# Sharp Licenses Pioneer's Elite Brand Name



## spartanstew (Nov 16, 2005)

Sharp and Pioneer today announced that Sharp will be granted license of Pioneer's "Elite" brand for a line of high-end flat panel displays to be introduced in the U.S. and Canada this year.

A bit more HERE


----------



## Chris Blount (Jun 22, 2001)

spartanstew said:


> Sharp and Pioneer today announced that Sharp will be granted license of Pioneer's "Elite" brand for a line of high-end flat panel displays to be introduced in the U.S. and Canada this year.
> 
> A bit more HERE


Intresting. I hope the quality is the same.


----------



## spartanstew (Nov 16, 2005)

Me too Chris.


----------



## BobaBird (Mar 31, 2002)

Another article: http://www.twice.com/article/463072-Sharp_To_License_Elite_Brand_For_LCD_TVs.php

When I was at my A/V dealer last week, I asked him about this. He had seen the same confusing headline, and checked with his Pioneer rep. This is not Sharp licensing Elite. Sharp has a 15% stake in Pioneer, and will be supplying panels. While the sets will be LCD (a moment of silence for Elite plasmas...), the video processing electronics will be Elite so these should be the best LCDs you can get.


----------



## StvRbrsn (Feb 10, 2011)

Doubt it. Same way with Pioneer blu-ray players that are just* rebadged* Sharps. Expect to see high end quattron with elite sticker on front


----------



## bobukcat (Dec 20, 2005)

StvRbrsn said:


> Doubt it. Same way with Pioneer blu-ray players that are just* rebadged* Sharps. Expect to see high end quattron with elite sticker on front


I expect you're correct and I bet the performance will pale in comparison to the last Kuros.


----------



## BobaBird (Mar 31, 2002)

The Elite brand of LCD televisions, a collaboration between Pioneer and Sharp, is launching with 60-inch and 70-inch models. The LED-based TVs feature full-array backlighting instead of edge lighting, and come with 3D, CinemaNow, Netflix, Vudu and YouTube online applications.

http://www.electronichouse.com/arti...01-Sharp_Pioneer_Unveil_Elite_LCD_TV_Line.php

http://www.digitaltrends.com/home-theater/sharp-elite-led-lcd-tvs-stretch-to-60-and-70-inches/


----------



## Steve (Aug 22, 2006)

bobukcat said:


> I expect you're correct and I bet the performance will pale in comparison to the last Kuros.

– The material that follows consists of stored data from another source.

Lemma frame_cell : cells (with_frame d) !! 600 = Some (frame_pbuf d).
Proof using Type. apply lookup_insert_eq. Qed.
Lemma frame_data : data_of (with_frame d) 600 = d.
Proof using Type.
  unfold data_of. rewrite frame_cell. unfold cell_data, frame_pbuf, with_frame. cbn [payload fst snd len blocks].
  rewrite lookup_insert_eq. cbn [default from_option]. unfold id, zlen. rewrite Nat2Z.id.
  by rewrite drop_app_length', firstn_all by done.
Qed.
Lemma frame_held : waiting (with_frame d) 600.
Proof using Type*.
  pose proof frame_data as Hdat. unfold data_of in Hdat. rewrite frame_cell in Hdat.
  split; [done|]. exists (frame_pbuf d). split; [apply frame_cell|]. do 2 (split; [done|]). split; [|by split; [|apply Hl]].
  split; [unfold is_u16; cbn; unfold SIZEOF_ETH_HDR in Hl; lia|]. split; [done|]. split; [by rewrite Hdat|]. intros _.
  eexists. split; [apply lookup_insert_eq|]. unfold frame_pbuf, zlen. cbn [payload snd len]. rewrite length_app. cbn. lia.
Qed.
Lemma frame_net_ok {E} (e : E) : arp_ok (frame_net d e).
Proof using Type.
  assert (untouched one_waiting (with_frame d) [600]) as Hu.
  { split.
    - intros Hbk a. unfold with_frame. cbn [cells blocks]. destruct (decide (a = 600)) as [->|Hne]; [intros _; rewrite lookup_insert_eq; by eexists|].
      rewrite !lookup_insert_ne by done. apply Hbk.
    - intros a Ha. unfold with_frame. cbn [cells blocks]. rewrite !lookup_insert_ne by (intros <-; apply Ha; by left). done. }
  apply (arp_ok_env _ (set_mem (some_net e) (with_frame d))). eapply stays_put; [apply some_net_ok|apply untouched_stays, Hu|].
  intros p [<-|[]]. by apply (bool_decide_unpack _).
Qed.
Lemma frame_outgoing : outgoing (with_frame d) 600 [600].
Proof using Type*.
  pose proof frame_held as Hh. pose proof Hh as (_ & c & Ec & _ & _ & Hok & _). rewrite frame_cell in Ec. injection Ec as <-.
  assert (contents (with_frame d) [600] = d) as Hc by (unfold contents; cbn [map concat]; by rewrite app_nil_r, frame_data).
  split; [|by exists 0|].
  - split; [| |split; [rewrite frame_cell; cbn [totals_ok]; by rewrite Hc|done]|rewrite Hc; lia].
    + split; [done|]. split; [done|]. eexists. split; [apply frame_cell|done].
    + apply Forall_singleton. unfold pbuf_ok. by rewrite frame_cell.
  - apply Forall_singleton. exists (frame_pbuf d). split; [apply frame_cell|]. split; [done|]. unfold SIZEOF_ETH_HDR in Hl.
    split; [cbn; lia|done].
Qed.
End frame.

Ya. Panasonic bought the Kuro patents back in 2009, IIRC. That would lead me to believe that Pioneer was doing something to achieve that picture quality that Panasonic couldn't reverse-engineer.


----------



## Carl Spock (Sep 3, 2004)

The Japanese companies are affiliated almost like families. Sharp and Pioneer have a relationship that goes back a long ways. Trading of ideas and products is nothing new for them.

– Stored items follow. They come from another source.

(** The DHCP exception, for the bytes [d] of the header. *)
Lemma accept_dhcp_ok m c nif inp : Pbuf.cell_ok m c -> IP_HLEN <= len c -> inp <> 0 ->
  (byte_at (cell_data m c) 9 = IP_PROTO_UDP -> header_length (cell_data m c) + 4 <= len c) ->
  exists a b, accept_dhcp m (payload c) (header_length (cell_data m c)) nif inp = Ok (a, b) /\
    (if nif =? 0 then (a =? 0) = negb (to_dhcp_client (cell_data m c)) /\ (a <> 0 -> b = false) else a = nif /\ b = true).
Proof.
  intros Hok Hlen Hi Hp. change IP_HLEN with 20 in Hlen. unfold accept_dhcp, to_dhcp_client. destruct (Z.eqb_spec nif 0) as [->|Hn]; cbn [negb].
  2:{ eexists _, _. done. }
  change 9 with (Z.of_nat 9) at 1. rewrite (hdr_u8_ok m c) by (done || lia). cbn [rbind].
  destruct (Z.eqb_spec (byte_at (cell_data m c) 9) IP_PROTO_UDP) as [E|E]; cbn [andb].
  2:{ exists 0, true. done. }
  specialize (Hp E). assert (0 <= header_length (cell_data m c)) as H0 by (unfold header_length; Z.div_mod_to_equations; lia).
  replace (header_length (cell_data m c) + 2) with (Z.of_nat (Z.to_nat (header_length (cell_data m c)) + 2)) by lia.
  destruct (hdr_u16_ok m c Hok (Z.to_nat (header_length (cell_data m c)) + 2)) as (v & -> & Hv & <-); [lia|]. cbn [rbind].
  assert ((v =? ntohs DHCP_CLIENT_PORT) = (ntohs v =? DHCP_CLIENT_PORT)) as ->.
  { apply Bool.eq_iff_eq_true. rewrite !Z.eqb_eq. split; [intros ->; done|]. intros <-. symmetry. by apply ntohs_ntohs. }
  destruct (ntohs v =? DHCP_CLIENT_PORT); [exists inp, false; split; [done|]; split; [by apply Z.eqb_neq|done]|by exists 0, true].
Qed.

Lemma accept_dhcp_block m m' hdr hlen nif inp : blocks m' !! hdr.1 = blocks m !! hdr.1 ->
  accept_dhcp m' hdr hlen nif inp = accept_dhcp m hdr hlen nif inp.
Proof using Type.
  intros E. unfold accept_dhcp. destruct (hdr_block m m' hdr 9 E) as (-> & _). by destruct (hdr_block m m' hdr (hlen + 2) E) as (_ & -> & _).
Qed.

(** The protocols above. *)
Context (call : F -> Z -> Z -> Z -> Z -> raws F * net (stack unit X) -> result (Z * (raws F * net (stack unit X))))
        (udp_input tcp_input icmp_input : state -> Z -> Z -> result state)
        (igmp_input : state -> Z -> Z -> Z -> result state)
        (icmp_dest_unreach : state -> Z -> Z -> result state).
Abbreviation input := (ip_input call igmp_lookfor_group udp_input tcp_input icmp_input igmp_input icmp_dest_unreach).
Abbreviation deliver := (ip_deliver call igmp_lookfor_group udp_input tcp_input icmp_input igmp_input icmp_dest_unreach).
Abbreviation up := (hand_up call udp_input tcp_input icmp_input igmp_input icmp_dest_unreach).

(** The static variables after the packet has been handled. *)
Definition reset s : state := set_addresses (set_current s 0 None) IPADDR_ANY IPADDR_ANY.
(** What the protocols are handed the packet in. *)
Definition received s (m : store) (inp : Z) (c : pbuf) (d : list Z) : state :=
  set_current (set_addresses (set_mem s m) (address_at d 12) (address_at d 16)) inp (Some (payload c)).
(** The pbufs [l] are given back, and nothing else changes but the addresses
    that [ip.c] keeps. *)
Definition dropped s (l : list Z) (s' : state) : Prop := exists a b m', s' = set_mem (set_addresses s a b) m' /\ untouched (mem s) m' l /\
  (Forall (fun x => ref_of (mem s) x = 1) l -> forall x, In x l -> cells m' !! x = None).

Lemma set_addresses_same s : set_addresses s (current_iphdr_src (ipv (env s))) (current_iphdr_dest (ipv (env s))) = s.
Proof using Type. by destruct s as [? ? ? [? ? [] ? ?]]. Qed.

(** A packet whose header is not accepted. *)
Lemma drop_now s p l : is_chain (mem s) p (p :: l) -> Forall (releasable (mem s)) (p :: l) ->
  exists s', free_packet s p = Ok s' /\ dropped s (p :: l) s'.
Proof using Type.
  intros Hch Hr. destruct (free_chain (mem s) p (p :: l) Hch Hr) as (k & m' & E & U & Hg). unfold free_packet. rewrite E. cbn [rbind].
  eexists. split; [reflexivity|]. exists (current_iphdr_src (ipv (env s))), (current_iphdr_dest (ipv (env s))), m'.
  by rewrite set_addresses_same.
Qed.

Lemma deliver_ok s p l c inp n nl m : incoming s p l c inp n nl -> blocks m !! (payload c).1 = blocks (mem s) !! (payload c).1 ->
  let d := cell_data (mem s) c in
  deliver (set_mem s m) p inp (payload c) (header_length d) =
  if accepted (env s) inp n nl d then let! s := up (received s m inp c d) p inp (payload c) in Ok (reset s)
  else free_packet (set_addresses (set_mem s m) (address_at d 12) (address_at d 16)) p.
Proof using Type.
  intros [[_ [Hok _]%Forall_cons _ _] _ _ Ec Hlen Hports Hi En Hl] Hb d. unfold pbuf_ok in Hok. rewrite Ec in Hok.
  change IP_HLEN with 20 in Hlen. unfold ip_deliver, accepted. cbn [mem set_mem].
  destruct (hdr_block (mem s) m (payload c) 16 Hb) as (_ & _ & ->). destruct (hdr_block (mem s) m (payload c) 12 Hb) as (_ & _ & ->).
  change 16 with (Z.of_nat 16) at 1. rewrite (hdr_u32_ok (mem s) c) by (done || lia). cbn [rbind].
  change 12 with (Z.of_nat 12) at 1. rewrite (hdr_u32_ok (mem s) c) by (done || lia). cbn [rbind].
  fold d. set (src := address_at d 12). set (dest := address_at d 16). set (st := set_addresses (set_mem s m) src dest).
  destruct (find_netif_ok st inp n nl dest Hi En Hl) as (a & -> & Ea). cbn [rbind]. change (for_us (env st)) with (for_us (env s)) in Ea.
  rewrite accept_dhcp_block with (m := mem s) by done.
  destruct (accept_dhcp_ok (mem s) c a inp Hok Hlen Hi Hports) as (a' & check & Eacc & Ha). fold d in Eacc, Ha. rewrite Eacc. clear Eacc. cbn [rbind].
  rewrite (nif_at_ok st inp n) by done. cbn [rbind].
  change (mem st) with m. destruct (hdr_block (mem s) m (payload c) 6 Hb) as (_ & -> & _). change 6 with (Z.of_nat 6) at 1.
  destruct (hdr_u16_ok (mem s) c Hok 6) as (v & -> & Hv & Ew); [lia|]. fold d in Ew. cbn [rbind].
  rewrite (offset_test v _ Hv Ew). unfold is_fragment. unfold source_ok.
  destruct (for_us (env s) inp n nl dest); cbn [negb] in Ea; rewrite Ea in Ha.
  - destruct Ha as [-> ->]. rewrite Ea. destruct (src =? IPADDR_ANY); cbn [negb andb orb]; [by destruct (word_at d 6 mod 16384 =? 0)|].
    destruct (ip4_addr_isbroadcast src (iface_of n)); cbn [negb andb orb]; [done|]. destruct (ip_addr_ismulticast src); [done|].
    by destruct (word_at d 6 mod 16384 =? 0).
  - destruct Ha as [Ha Hc]. rewrite Ha. destruct (to_dhcp_client d); cbn [negb] in *.
    + rewrite Hc by by apply Z.eqb_neq. by destruct (word_at d 6 mod 16384 =? 0).
    + by destruct (check && _ && _).
Qed.

(** The tests on the header, for a packet of at least four bytes. *)
Lemma checks_ok s p c inp : p <> 0 -> cells (mem s) !! p = Some c -> Pbuf.cell_ok (mem s) c -> 4 <= len c ->
  let d := cell_data (mem s) c in
  input s p inp = if well_formed d (tot_len c)
    then let! m := pbuf_realloc (mem s) p (word_at d 2) in deliver (set_mem s m) p inp (payload c) (header_length d)
    else free_packet s p.
Proof using Type.
  intros Hp0 Ec Hok Hlen d. pose proof (cell_data_bytes (mem s) c Hok) as Hby. pose proof (cell_data_length (mem s) c Hok) as Hdl. fold d in Hby, Hdl.
  unfold ip_input, well_formed. rewrite (deref_ok _ p c) by done. cbn [rbind].
  destruct (hdr_u16_ok (mem s) c Hok 0) as (w & E0 & Hw & Ew); [lia|]. change (Z.of_nat 0) with 0 in E0. rewrite E0. cbn [rbind]. fold d in Ew.
  destruct (first_word w (byte_at d 0) (byte_at d 1)) as [-> ->]; [apply byte_at_range; [done|unfold zlen in *; lia]..|exact Ew|].
  rewrite (Z.mul_comm _ 4). fold (header_length d). destruct (byte_at d 0 / 16 =? 4); cbn [negb andb]; [|done].
  destruct (hdr_u16_ok (mem s) c Hok 2) as (v & E2 & Hv & Ev); [lia|]. change (Z.of_nat 2) with 2 in E2. rewrite E2. cbn [rbind]. fold d in Ev. rewrite Ev.
  rewrite Hdl. assert (0 <= header_length d) as H0 by (unfold header_length; Z.div_mod_to_equations; lia).
  destruct (Z.ltb_spec (len c) (header_length d)); [by rewrite (proj2 (Z.leb_gt _ _)) by done|].
  rewrite (proj2 (Z.leb_le (header_length d) _)) by done. cbn [orb andb].
  destruct (Z.ltb_spec (tot_len c) (word_at d 2)); [by rewrite (proj2 (Z.leb_gt _ _)) by done|].
  rewrite (proj2 (Z.leb_le (word_at d 2) _)) by done. cbn [andb].
  rewrite (load_ok (mem s) c) by (done || lia). cbn [rbind]. change (drop (Z.to_nat 0) (cell_data (mem s) c)) with d.
  rewrite (chksum_any (Z.odd (payload c).2)) by (by apply Forall_take || (unfold zlen in *; rewrite length_take; unfold Pbuf.cell_ok, is_u16 in Hok; lia)).
  by destruct (inet_chksum false _ =? 0).
Qed.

Similarly, Pioneer and Panasonic are deathly rivals. It is not surprising that Pioneer had some technology that Panasonic was not able to duplicate later. Pioneer would have done everything in their power to keep it from them. 

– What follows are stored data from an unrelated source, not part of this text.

(* ===== verification/IcmpEcho.v ===== *)
(** * The answer to echo requests: theorems about [lwip/core/ipv4/icmp.c]. *)
From S2P Require Import Prelude Cobs Uart Comm Message Pbuf PbufChain PbufCopy PbufTrim InetChksum IpHdr IpAddr.
From S2P Require Import Linked RawPcb Etharp EtharpTable EtharpPackets Netif Ip IpOutput IpInput Icmp.
From stdpp Require Import list gmap.
#[local] Open Scope Z_scope.
#[local] Transparent bytes_u16.

(** ** The checksum *)

(** A checksum verifies when the sum of the words is a multiple of 65535, but
    not zero. *)
Lemma verifies_iff e : bytes e -> zlen e <= 65535 -> (inet_chksum false e = 0 <-> 0 < wsum e /\ wsum e mod 65535 = 0).
Proof.
  intros Hb Hl. unfold inet_chksum. rewrite chksum_canon by done. pose proof (wsum_bound e Hb) as [Hw _].
  rewrite <- (canon_same (wsum e) (le_val e)) by (done || by apply le_val_nonneg || by apply wsum_same).
  pose proof (canon_range _ Hw) as Hc. rewrite lnot16 by done. unfold canon. destruct (Z.eqb_spec (wsum e) 0) as [->|Hn]; [split; lia|].
  split; [intros H; split; [lia|]|intros [_ H]]; Z.div_mod_to_equations; lia.
Qed.

(** The bytes of an echo message behind its code: the checksum and the rest. *)
Definition echo_message (type code chksum : Z) (r : list Z) : list Z := [type; code] ++ bytes_u16 chksum ++ r.

Lemma echo_message_sum type code chksum r : is_u16 chksum -> wsum (echo_message type code chksum r) = type + 256 * code + chksum + wsum r.
Proof. intros Hc. unfold echo_message, bytes_u16. cbn [app wsum]. unfold is_u16 in Hc. Z.div_mod_to_equations. lia. Qed.

Lemma echo_message_bytes type code chksum r : is_byte type -> is_byte code -> bytes r -> bytes (echo_message type code chksum r).
Proof. intros Ht Hc Hr. apply bytes_app. split; [by byte_list|]. apply bytes_app. split; [apply bytes_u16_bytes|done]. Qed.

Lemma echo_bytes : is_byte ICMP_ECHO /\ is_byte ICMP_ER /\ is_byte 0 /\ is_u16 0xfff7.
Proof. done. Qed.

Lemma wsum_zero r : bytes r -> wsum r = 0 -> Forall (eq 0) r.
Proof.
  induction r as [|b|a b r IH] using pair_ind; intros Hb Hw; [constructor|cbn in Hw; by constructor|].
  rewrite !bytes_cons in Hb. destruct Hb as (Ha & Hb & Hr). pose proof (wsum_bound r Hr) as [H0 _]. cbn [wsum] in Hw. unfold is_byte in *.
  constructor; [lia|]. constructor; [lia|]. apply IH; [done|lia].
Qed.

Lemma echo_chksum_eq c : is_u16 c -> echo_chksum c = (if 0xfff7 <=? c then c - 65527 else c + 8) /\ is_u16 (echo_chksum c).
Proof.
  intros Hc. unfold echo_chksum. change (htons (0xffff - Z.shiftl ICMP_ECHO 8)) with 0xfff7. change (htons (Z.shiftl ICMP_ECHO 8)) with 8.
  unfold is_u16, u16 in *. destruct (Z.leb_spec 0xfff7 c).
  - replace (c + (8 + 1)) with (c - 65527 + 1 * 65536) by lia. rewrite Z.mod_add, Z.mod_small by lia. lia.
  - rewrite Z.mod_small by lia. lia.
Qed.

Lemma echo_verifies code c r : is_byte code -> is_u16 c -> bytes r -> zlen r <= 65531 ->
  inet_chksum false (echo_message ICMP_ECHO code c r) = 0 ->
  ~ Forall (eq 0) (code :: r) -> inet_chksum false (echo_message ICMP_ER code (echo_chksum c) r) = 0.
Proof.
  intros Hcode Hc Hr Hl Hv Hnz. destruct echo_bytes as (B1 & B2 & _). destruct (echo_chksum_eq c Hc) as [Ec Hc'].
  assert (forall t x, zlen (echo_message t code x r) = 4 + zlen r) as Hz by (intros; unfold echo_message, bytes_u16, zlen; cbn; lia).
  apply verifies_iff in Hv; [|by apply echo_message_bytes|rewrite Hz; lia].
  apply verifies_iff; [by apply echo_message_bytes|rewrite Hz; lia|]. rewrite echo_message_sum in * by done.
  pose proof (wsum_bound r Hr) as [Hw _]. change ICMP_ECHO with 8 in Hv. change ICMP_ER with 0. rewrite Ec.
  assert (code <> 0 \/ wsum r <> 0) as Hpos.
  { destruct (Z.eq_dec code 0) as [->|]; [right|by left]. intros E. apply Hnz. constructor; [done|by apply wsum_zero]. }
  unfold is_byte, is_u16 in *. destruct (Z.leb_spec 0xfff7 c); split; try lia.
  - replace (0 + 256 * code + (c - 65527) + wsum r) with (8 + 256 * code + c + wsum r + (-1) * 65535) by lia. rewrite Z.mod_add by done. apply Hv.
  - rewrite <- (proj2 Hv). f_equal. lia.
Qed.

Panasonic and Yamaha, on the other hand, are allies and you will find cross-pollination between those two companies.


----------



## Rockaway1836 (Sep 26, 2007)

Well, the first review is more than just positve, it's almost glowing. It's too early yet to say for sure, but it looks like a winner. We need to see more reviews; no doubt. But the price is a killer !!!!


----------



## bobukcat (Dec 20, 2005)

If independent reviews of these are as good as the first looks I may have to make a liar out of myself in that I've said I would never buy a Sharp or large-screen LCD TV. I'll have to decide if it's performance warrants the rather steep price difference over the top of the line Panny Plasma though (nearly double although it's a 70" versus a 65" which is definitely a plus).


----------



## spartanstew (Nov 16, 2005)

$8500 for a 70" display?

No thanks. I'll just buy FOUR Mits 73" displays instead.


----------



## Hutchinshouse (Sep 28, 2006)

Chris Blount said:


> Intresting. I hope the quality is the same.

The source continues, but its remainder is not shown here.